++++ PROVIDED INFORMATION

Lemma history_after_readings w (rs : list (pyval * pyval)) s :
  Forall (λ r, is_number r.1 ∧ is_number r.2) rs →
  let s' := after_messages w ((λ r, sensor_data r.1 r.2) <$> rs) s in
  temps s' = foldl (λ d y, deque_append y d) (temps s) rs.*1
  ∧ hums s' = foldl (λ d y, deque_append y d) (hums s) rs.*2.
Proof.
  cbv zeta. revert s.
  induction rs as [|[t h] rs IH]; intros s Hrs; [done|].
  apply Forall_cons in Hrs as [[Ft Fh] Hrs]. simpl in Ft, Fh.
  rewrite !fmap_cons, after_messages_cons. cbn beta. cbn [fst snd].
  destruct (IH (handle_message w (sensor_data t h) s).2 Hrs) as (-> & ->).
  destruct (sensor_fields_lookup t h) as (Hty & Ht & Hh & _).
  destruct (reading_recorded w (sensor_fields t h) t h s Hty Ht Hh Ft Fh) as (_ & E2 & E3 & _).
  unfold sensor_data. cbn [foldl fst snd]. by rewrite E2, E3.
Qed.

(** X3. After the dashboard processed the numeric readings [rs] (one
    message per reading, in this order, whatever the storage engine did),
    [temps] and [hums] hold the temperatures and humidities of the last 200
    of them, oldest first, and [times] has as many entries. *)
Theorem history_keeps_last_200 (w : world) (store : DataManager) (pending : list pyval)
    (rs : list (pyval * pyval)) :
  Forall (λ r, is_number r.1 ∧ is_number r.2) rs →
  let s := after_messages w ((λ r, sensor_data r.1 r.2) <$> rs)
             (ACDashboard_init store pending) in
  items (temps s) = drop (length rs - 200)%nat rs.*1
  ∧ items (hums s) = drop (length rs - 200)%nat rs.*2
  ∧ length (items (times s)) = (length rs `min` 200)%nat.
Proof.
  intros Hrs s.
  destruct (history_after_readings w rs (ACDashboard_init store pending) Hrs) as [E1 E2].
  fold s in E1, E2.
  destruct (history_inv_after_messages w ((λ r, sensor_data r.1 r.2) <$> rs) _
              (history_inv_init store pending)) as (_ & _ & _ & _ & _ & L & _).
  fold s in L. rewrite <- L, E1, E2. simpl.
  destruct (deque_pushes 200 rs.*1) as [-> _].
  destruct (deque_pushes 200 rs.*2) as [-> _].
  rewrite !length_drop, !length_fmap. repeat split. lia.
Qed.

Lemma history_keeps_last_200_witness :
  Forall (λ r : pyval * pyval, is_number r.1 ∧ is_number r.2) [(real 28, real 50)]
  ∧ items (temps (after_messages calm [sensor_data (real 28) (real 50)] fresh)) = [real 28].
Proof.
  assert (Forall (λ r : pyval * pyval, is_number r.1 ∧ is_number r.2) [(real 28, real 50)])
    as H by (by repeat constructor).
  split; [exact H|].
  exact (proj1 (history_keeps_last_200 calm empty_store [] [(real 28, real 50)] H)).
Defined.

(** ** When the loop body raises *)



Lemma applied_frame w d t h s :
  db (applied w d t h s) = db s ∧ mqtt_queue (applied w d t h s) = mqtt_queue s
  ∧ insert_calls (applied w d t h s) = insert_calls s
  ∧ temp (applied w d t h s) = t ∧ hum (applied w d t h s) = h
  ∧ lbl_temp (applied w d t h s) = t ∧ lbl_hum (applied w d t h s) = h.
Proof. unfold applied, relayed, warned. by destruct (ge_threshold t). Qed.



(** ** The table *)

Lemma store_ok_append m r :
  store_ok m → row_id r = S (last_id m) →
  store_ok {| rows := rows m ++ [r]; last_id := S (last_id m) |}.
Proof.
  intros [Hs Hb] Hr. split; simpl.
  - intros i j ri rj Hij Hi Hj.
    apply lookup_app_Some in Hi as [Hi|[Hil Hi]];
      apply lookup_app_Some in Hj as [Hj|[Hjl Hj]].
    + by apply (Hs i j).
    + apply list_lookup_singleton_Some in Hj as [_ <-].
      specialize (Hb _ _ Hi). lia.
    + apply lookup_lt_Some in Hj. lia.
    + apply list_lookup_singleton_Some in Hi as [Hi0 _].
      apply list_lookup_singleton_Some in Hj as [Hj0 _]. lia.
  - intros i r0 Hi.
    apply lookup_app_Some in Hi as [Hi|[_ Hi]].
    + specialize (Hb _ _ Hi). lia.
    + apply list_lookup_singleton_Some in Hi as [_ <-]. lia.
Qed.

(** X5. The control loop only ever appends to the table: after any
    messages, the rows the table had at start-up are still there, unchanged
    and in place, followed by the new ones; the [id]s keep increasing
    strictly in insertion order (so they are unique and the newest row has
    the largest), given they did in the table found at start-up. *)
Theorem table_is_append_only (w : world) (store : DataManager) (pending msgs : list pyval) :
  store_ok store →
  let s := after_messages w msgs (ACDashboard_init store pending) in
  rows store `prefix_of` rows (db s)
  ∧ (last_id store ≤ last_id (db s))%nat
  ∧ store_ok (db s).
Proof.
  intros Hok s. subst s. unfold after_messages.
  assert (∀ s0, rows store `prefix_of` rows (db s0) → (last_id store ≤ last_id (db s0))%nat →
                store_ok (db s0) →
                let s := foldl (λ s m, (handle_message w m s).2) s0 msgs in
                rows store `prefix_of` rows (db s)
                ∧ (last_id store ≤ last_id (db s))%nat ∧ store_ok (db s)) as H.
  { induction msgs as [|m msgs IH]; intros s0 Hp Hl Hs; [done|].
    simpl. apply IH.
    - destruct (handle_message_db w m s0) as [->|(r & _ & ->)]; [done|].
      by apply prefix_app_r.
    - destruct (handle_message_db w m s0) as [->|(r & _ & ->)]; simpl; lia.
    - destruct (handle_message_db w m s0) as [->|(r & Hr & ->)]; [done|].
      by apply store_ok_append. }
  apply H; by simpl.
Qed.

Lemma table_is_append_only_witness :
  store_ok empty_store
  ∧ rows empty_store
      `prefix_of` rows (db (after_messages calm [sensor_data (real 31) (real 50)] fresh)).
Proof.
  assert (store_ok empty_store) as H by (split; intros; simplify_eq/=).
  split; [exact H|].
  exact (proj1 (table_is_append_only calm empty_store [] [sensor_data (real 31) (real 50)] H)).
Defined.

++++++++

▶ YOUR ASSIGNMENT: All of the material above should be repeated word for word.

▶ SOLVED EXERCISE:
Lemma history_after_readings w (rs : list (pyval * pyval)) s :
  Forall (λ r, is_number r.1 ∧ is_number r.2) rs →
  let s' := after_messages w ((λ r, sensor_data r.1 r.2) <$> rs) s in
  temps s' = foldl (λ d y, deque_append y d) (temps s) rs.*1
  ∧ hums s' = foldl (λ d y, deque_append y d) (hums s) rs.*2.
Proof.
  cbv zeta. revert s.
  induction rs as [|[t h] rs IH]; intros s Hrs; [done|].
  apply Forall_cons in Hrs as [[Ft Fh] Hrs]. simpl in Ft, Fh.
  rewrite !fmap_cons, after_messages_cons. cbn beta. cbn [fst snd].
  destruct (IH (handle_message w (sensor_data t h) s).2 Hrs) as (-> & ->).
  destruct (sensor_fields_lookup t h) as (Hty & Ht & Hh & _).
  destruct (reading_recorded w (sensor_fields t h) t h s Hty Ht Hh Ft Fh) as (_ & E2 & E3 & _).
  unfold sensor_data. cbn [foldl fst snd]. by rewrite E2, E3.
Qed.

(** X3. After the dashboard processed the numeric readings [rs] (one
    message per reading, in this order, whatever the storage engine did),
    [temps] and [hums] hold the temperatures and humidities of the last 200
    of them, oldest first, and [times] has as many entries. *)
Theorem history_keeps_last_200 (w : world) (store : DataManager) (pending : list pyval)
    (rs : list (pyval * pyval)) :
  Forall (λ r, is_number r.1 ∧ is_number r.2) rs →
  let s := after_messages w ((λ r, sensor_data r.1 r.2) <$> rs)
             (ACDashboard_init store pending) in
  items (temps s) = drop (length rs - 200)%nat rs.*1
  ∧ items (hums s) = drop (length rs - 200)%nat rs.*2
  ∧ length (items (times s)) = (length rs `min` 200)%nat.
Proof.
  intros Hrs s.
  destruct (history_after_readings w rs (ACDashboard_init store pending) Hrs) as [E1 E2].
  fold s in E1, E2.
  destruct (history_inv_after_messages w ((λ r, sensor_data r.1 r.2) <$> rs) _
              (history_inv_init store pending)) as (_ & _ & _ & _ & _ & L & _).
  fold s in L. rewrite <- L, E1, E2. simpl.
  destruct (deque_pushes 200 rs.*1) as [-> _].
  destruct (deque_pushes 200 rs.*2) as [-> _].
  rewrite !length_drop, !length_fmap. repeat split. lia.
Qed.

Lemma history_keeps_last_200_witness :
  Forall (λ r : pyval * pyval, is_number r.1 ∧ is_number r.2) [(real 28, real 50)]
  ∧ items (temps (after_messages calm [sensor_data (real 28) (real 50)] fresh)) = [real 28].
Proof.
  assert (Forall (λ r : pyval * pyval, is_number r.1 ∧ is_number r.2) [(real 28, real 50)])
    as H by (by repeat constructor).
  split; [exact H|].
  exact (proj1 (history_keeps_last_200 calm empty_store [] [(real 28, real 50)] H)).
Defined.

(** ** When the loop body raises *)



Lemma applied_frame w d t h s :
  db (applied w d t h s) = db s ∧ mqtt_queue (applied w d t h s) = mqtt_queue s
  ∧ insert_calls (applied w d t h s) = insert_calls s
  ∧ temp (applied w d t h s) = t ∧ hum (applied w d t h s) = h
  ∧ lbl_temp (applied w d t h s) = t ∧ lbl_hum (applied w d t h s) = h.
Proof. unfold applied, relayed, warned. by destruct (ge_threshold t). Qed.



(** ** The table *)

Lemma store_ok_append m r :
  store_ok m → row_id r = S (last_id m) →
  store_ok {| rows := rows m ++ [r]; last_id := S (last_id m) |}.
Proof.
  intros [Hs Hb] Hr. split; simpl.
  - intros i j ri rj Hij Hi Hj.
    apply lookup_app_Some in Hi as [Hi|[Hil Hi]];
      apply lookup_app_Some in Hj as [Hj|[Hjl Hj]].
    + by apply (Hs i j).
    + apply list_lookup_singleton_Some in Hj as [_ <-].
      specialize (Hb _ _ Hi). lia.
    + apply lookup_lt_Some in Hj. lia.
    + apply list_lookup_singleton_Some in Hi as [Hi0 _].
      apply list_lookup_singleton_Some in Hj as [Hj0 _]. lia.
  - intros i r0 Hi.
    apply lookup_app_Some in Hi as [Hi|[_ Hi]].
    + specialize (Hb _ _ Hi). lia.
    + apply list_lookup_singleton_Some in Hi as [_ <-]. lia.
Qed.

(** X5. The control loop only ever appends to the table: after any
    messages, the rows the table had at start-up are still there, unchanged
    and in place, followed by the new ones; the [id]s keep increasing
    strictly in insertion order (so they are unique and the newest row has
    the largest), given they did in the table found at start-up. *)
Theorem table_is_append_only (w : world) (store : DataManager) (pending msgs : list pyval) :
  store_ok store →
  let s := after_messages w msgs (ACDashboard_init store pending) in
  rows store `prefix_of` rows (db s)
  ∧ (last_id store ≤ last_id (db s))%nat
  ∧ store_ok (db s).
Proof.
  intros Hok s. subst s. unfold after_messages.
  assert (∀ s0, rows store `prefix_of` rows (db s0) → (last_id store ≤ last_id (db s0))%nat →
                store_ok (db s0) →
                let s := foldl (λ s m, (handle_message w m s).2) s0 msgs in
                rows store `prefix_of` rows (db s)
                ∧ (last_id store ≤ last_id (db s))%nat ∧ store_ok (db s)) as H.
  { induction msgs as [|m msgs IH]; intros s0 Hp Hl Hs; [done|].
    simpl. apply IH.
    - destruct (handle_message_db w m s0) as [->|(r & _ & ->)]; [done|].
      by apply prefix_app_r.
    - destruct (handle_message_db w m s0) as [->|(r & _ & ->)]; simpl; lia.
    - destruct (handle_message_db w m s0) as [->|(r & Hr & ->)]; [done|].
      by apply store_ok_append. }
  apply H; by simpl.
Qed.

Lemma table_is_append_only_witness :
  store_ok empty_store
  ∧ rows empty_store
      `prefix_of` rows (db (after_messages calm [sensor_data (real 31) (real 50)] fresh)).
Proof.
  assert (store_ok empty_store) as H by (split; intros; simplify_eq/=).
  split; [exact H|].
  exact (proj1 (table_is_append_only calm empty_store [] [sensor_data (real 31) (real 50)] H)).
Defined.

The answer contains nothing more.